Shipping profit boom evaporates on US tariffs and Red Sea reopening 

The Shanghai Containerized Freight Index has lost 57% from its peak in July
Shipping profit boom evaporates on US tariffs and Red Sea reopening 

Maersk has forecast underlying earnings before interest, tax, depreciation and amortisation of $6bn to $9bn in 2025, down from $12.1bn last year. Picture: Sam Boal/Rollingnews.ie

Global shippers from AP Moller-Maersk to Cosco Shipping, which logged windfall earnings last year, may see a reversal of fortunes in 2025 as a potential reopening of the Red Sea route and punitive US tariffs loom.

Plans by US president Donald Trump to introduce new import levies are damaging trade, while the prospect of a lasting ceasefire in the Middle East could redirect traffic back through the Suez Canal, driving rates lower.

Global liner rates fell 5.9% sequentially in the week ended February 27, after earlier breaking below $3,000 per 40-ft container for the first time since early May, according to World Container Index data. 

The Shanghai Containerized Freight Index has lost 57% from its peak in July.

Increased US tariffs on Chinese goods will likely reduce volumes in container shipping by 1.5% to 2% in 2025, according to Kepler Cheuvreux analyst Axel Styrman, who estimates growth of 3.5% to 4% when excluding the levies. 

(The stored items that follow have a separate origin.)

(* ===== verification/Float64.v ===== *)
(** * [f64], as the chart generator uses it

    IEEE-754 binary64 by the Standard Library's [SpecFloat] (a NaN has no sign or
    payload), with the methods of Rust's [f64] the generator calls: conversions,
    [total_cmp], rounding to integers, parsing and fixed-precision formatting.
    Both conversions of text round the exact value to nearest, ties to even. *)
From stdpp Require Import base list numbers strings.
From Stdlib Require Import SpecFloat.
From Stdlib Require DecimalPos.
From S2P Require Import Prelude Text.

Abbreviation f64 := spec_float.

Module F64.
Open Scope Z_scope.
Definition prec : Z := 53.
Definition emax : Z := 1024.

Definition add : f64 -> f64 -> f64 := SFadd prec emax.
Definition sub : f64 -> f64 -> f64 := SFsub prec emax.
Definition mul : f64 -> f64 -> f64 := SFmul prec emax.
Definition div : f64 -> f64 -> f64 := SFdiv prec emax.
Definition lt : f64 -> f64 -> bool := SFltb.
Definition le : f64 -> f64 -> bool := SFleb.
Definition is_nan (x : f64) : bool := match x with S754_nan => true | _ => false end.
Definition is_finite (x : f64) : bool :=
  match x with S754_zero _ | S754_finite _ _ _ => true | _ => false end.

(** An integer, and [m / 10^k]. *)
Definition of_Z (z : Z) : f64 := binary_normalize prec emax z 0 false.
Definition of_decimal (s : bool) (m k : Z) : f64 :=
  if m =? 0 then S754_zero s
  else if k <=? 0 then binary_round prec emax s (Z.to_pos (m * 10 ^ (-k))) 0
  else
    let d := 10 ^ k in
    let shift := Z.max 0 (Zdigits2 d - Zdigits2 m + 66) in
    let '(q, r) := Z.div_eucl (Z.shiftl m shift) d in
    binary_round_aux prec emax s q (- shift) (new_location d r).
Definition dec (m k : Z) : f64 := of_decimal false m k.

(** [f64::MAX], [f64::MIN]. *)
Definition MAX : f64 := SFmax_float prec emax.
Definition MIN : f64 := SFopp MAX.

(** [max] and [min]: a NaN is ignored. *)
Definition max (a b : f64) : f64 := if is_nan a then b else if is_nan b then a else if lt a b then b else a.
Definition min (a b : f64) : f64 := if is_nan a then b else if is_nan b then a else if lt b a then b else a.

(** [a.total_cmp(b)] is not [Greater]. *)
Definition total_le (a b : f64) : bool :=
  match a, b with
  | _, S754_nan => true
  | S754_nan, _ => false
  | S754_zero s, S754_zero t => s || negb t
  | _, _ => SFleb a b
  end.

(** Rounding to an integer; [m * 2^e] with [e < 0] is split at the point. *)
Definition to_integral (f : bool -> Z -> Z -> Z) (x : f64) : f64 :=
  match x with
  | S754_finite s m e =>
      if 0 <=? e then x
      else binary_normalize prec emax (f s (Zpos m) (2 ^ (- e))) 0 s
  | _ => x
  end.
Definition floor : f64 -> f64 := to_integral (fun s m d => if (s : bool) then (- m) / d else m / d).
Definition ceil : f64 -> f64 := to_integral (fun s m d => if (s : bool) then - (m / d) else - ((- m) / d)).
Definition round : f64 -> f64 :=
  to_integral (fun s m d => if (s : bool) then - ((2 * m + d) / (2 * d)) else (2 * m + d) / (2 * d)).

(** [as i32]: truncated, saturating, a NaN is 0. *)
Definition to_i32 (x : f64) : Z :=
  let clamp z := Z.max (- 2 ^ 31) (Z.min (2 ^ 31 - 1) z) in
  match x with
  | S754_nan | S754_zero _ => 0
  | S754_infinity s => clamp (if s then - 2 ^ 31 else 2 ^ 31)
  | S754_finite s m e =>
      let t := if 0 <=? e then Zpos m * 2 ^ e else Zpos m / 2 ^ (- e) in
      clamp (if s then - t else t)
  end.

(** ** Formatting: [format!("{x:.p$}")] *)
Fixpoint uint_chars (d : Decimal.uint) : str :=
  match d with
  | Decimal.Nil => []
  | Decimal.D0 d => 48%N :: uint_chars d | Decimal.D1 d => 49%N :: uint_chars d
  | Decimal.D2 d => 50%N :: uint_chars d | Decimal.D3 d => 51%N :: uint_chars d
  | Decimal.D4 d => 52%N :: uint_chars d | Decimal.D5 d => 53%N :: uint_chars d
  | Decimal.D6 d => 54%N :: uint_chars d | Decimal.D7 d => 55%N :: uint_chars d
  | Decimal.D8 d => 56%N :: uint_chars d | Decimal.D9 d => 57%N :: uint_chars d
  end.
Definition digits (n : N) : str := uint_chars (N.to_uint n).

(** [n / d], ties to even. *)
Definition div_even (n d : Z) : Z :=
  let '(q, r) := Z.div_eucl n d in
  match Z.compare (2 * r) d with
  | Lt => q
  | Gt => q + 1
  | Eq => if Z.even q then q else q + 1
  end.

(** [n / 10^p] in decimal. *)
Definition fixed (p : nat) (n : Z) : str :=
  let ds := digits (Z.to_N n) in
  let ds := replicate (S p - length ds) 48%N ++ ds in
  let i := (length ds - p)%nat in
  take i ds ++ match p with O => [] | _ => lit "." ++ drop i ds end.

Definition fmt (p : nat) (x : f64) : str :=
  let sign (s : bool) := if s then lit "-" else [] in
  match x with
  | S754_nan => lit "NaN"
  | S754_infinity s => sign s ++ lit "inf"
  | S754_zero s => sign s ++ fixed p 0
  | S754_finite s m e =>
      let t := Zpos m * 10 ^ Z.of_nat p in
      sign s ++ fixed p (if 0 <=? e then t * 2 ^ e else div_even t (2 ^ (- e)))
  end.

(** ** Parsing: [str::parse::<f64>] *)
Fixpoint take_digits (s : str) : str * str :=
  match s with
  | c :: t => if Text.is_digit c then let '(d, r) := take_digits t in (c :: d, r) else ([], s)
  | [] => ([], [])
  end.
Definition value (ds : str) : Z := foldl (fun v c => 10 * v + (Z.of_N c - 48)) 0 ds.

Definition parse_sign (s : str) : bool * str :=
  match s with
  | c :: t => if (c =? 45)%N then (true, t) else if (c =? 43)%N then (false, t) else (false, s)
  | [] => (false, s)
  end.

(** The exponent: absent, or [e], a sign and digits to the end. *)
Definition parse_exponent (s : str) : option Z :=
  match s with
  | [] => Some 0
  | c :: t =>
      if (Text.to_ascii_lowercase c =? 101)%N then
        let '(neg, t) := parse_sign t in
        let '(ds, r) := take_digits t in
        match ds, r with
        | _ :: _, [] => Some (if (neg : bool) then - value ds else value ds)
        | _, _ => None
        end
      else None
  end.

Definition parse_number (neg : bool) (s : str) : option f64 :=
  let '(int, r) := take_digits s in
  let '(frac, r) := match r with c :: t => if (c =? 46)%N then take_digits t else ([], r) | [] => ([], r) end in
  match int ++ frac with
  | [] => None
  | ds => exp ← parse_exponent r; Some (of_decimal neg (value ds) (Z.of_nat (length frac) - exp))
  end.

Definition parse (s : str) : option f64 :=
  let '(neg, t) := parse_sign s in
  if Text.eq_ignore_ascii_case t (lit "nan") then Some S754_nan
  else if Text.eq_ignore_ascii_case t (lit "inf") || Text.eq_ignore_ascii_case t (lit "infinity")
  then Some (S754_infinity neg)
  else parse_number neg t.

(** ** Lemmas *)
Lemma lt_irrefl x : lt x x = false.
Proof.
  unfold lt, SFltb. destruct x as [s|s| |s m e]; try done; [by destruct s|]. cbn.
  rewrite Z.compare_refl. change (Pos.compare_cont Eq m m) with (Pos.compare m m). rewrite Pos.compare_refl. by destruct s.
Qed.

Lemma compare_flip x y : SFcompare y x = CompOpp <$> SFcompare x y.
Proof.
  destruct x as [s|s| |s m e], y as [t|t| |t n f]; try destruct s; try destruct t; try done; cbn; f_equal;
    rewrite (Z.compare_antisym e f); destruct (e ?= f)%Z; try done; cbn;
    change (Pos.compare_cont Eq) with Pos.compare; rewrite (Pos.compare_antisym m n); by destruct (m ?= n)%positive.
Qed.

Lemma compare_ordered x y : is_nan x = false -> is_nan y = false -> exists c, SFcompare x y = Some c.
Proof. destruct x as [s|s| |s m e], y as [t|t| |t n f]; try done; intros _ _; cbn; eauto. Qed.

Lemma total_le_total x y : total_le x y = false -> total_le y x = true.
Proof.
  destruct (is_nan x) eqn:Hx; [by destruct x, y|]. destruct (is_nan y) eqn:Hy; [by destruct x, y|].
  destruct (compare_ordered x y Hx Hy) as [c Hc]. pose proof (compare_flip x y) as Hf. rewrite Hc in Hf.
  destruct x as [s|s| |s m e], y as [t|t| |t n f]; try done; cbn [total_le]; unfold SFleb; rewrite ?Hc, ?Hf; try (by destruct c);
    by destruct s, t.
Qed.

(** A formatted number consists of digits, letters, points and signs. *)
Definition plain (c : N) : bool := Text.is_ascii_alphanumeric c || (c =? 45)%N || (c =? 46)%N.

Lemma uint_chars_plain d : Forall (fun c => plain c = true) (uint_chars d).
Proof. induction d; cbn; [constructor|by constructor..]. Qed.

Lemma fixed_plain p n : Forall (fun c => plain c = true) (fixed p n).
Proof.
  unfold fixed. set (ds := replicate _ _ ++ _). assert (Forall (fun c => plain c = true) ds) as Hds.
  { apply Forall_app. split; [by apply Forall_replicate|apply uint_chars_plain]. }
  generalize (length ds - p)%nat. intros i. apply Forall_app. split; [by apply Forall_take|].
  destruct p; [constructor|]. constructor; [done|]. by apply Forall_drop.
Qed.

Lemma fmt_plain p x : Forall (fun c => plain c = true) (fmt p x).
Proof.
  destruct x as [s|s| |s m e]; cbn [fmt]; [| |by repeat constructor|]; apply Forall_app; (split; [by destruct s; repeat constructor|]).
  - apply fixed_plain.
  - by repeat constructor.
  - apply fixed_plain.
Qed.

Lemma digits_nonnil n : digits n <> [].
Proof.
  unfold digits. destruct n as [|p]; [done|]. cbn [N.to_uint].
  pose proof (DecimalPos.Unsigned.to_uint_nonnil p). by destruct (Pos.to_uint p).
Qed.
End F64.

The reopening of Red Sea routes — expected at some point in the course of the year — could reduce container shipping demand by around 6%, his calculations show.

“If both these events materialise, capacity utilisation — which also will be negatively impacted by continued high fleet growth — will come under severe downward pressure in 2025, with a potential decline in spot rates by 30% to 40% compared with 2024,” Mr Styrman said.

Maersk has forecast underlying earnings before interest, tax, depreciation and amortisation of $6bn to $9bn in 2025, down from $12.1bn last year. 

A reopening of the Red Sea lane by mid-year would point to the low end of the guidance range, but it could reach the high end if vessels cannot transit there until year-end, it said on February 6.

Asian shipping firms, set to report next month, also face profit declines in 2025. 

Shanghai-based Cosco, the world’s largest shipping company by market value, more than doubled net income last year, it said in a preliminary report in January. 

Consensus shows profit sliding almost 50% this year.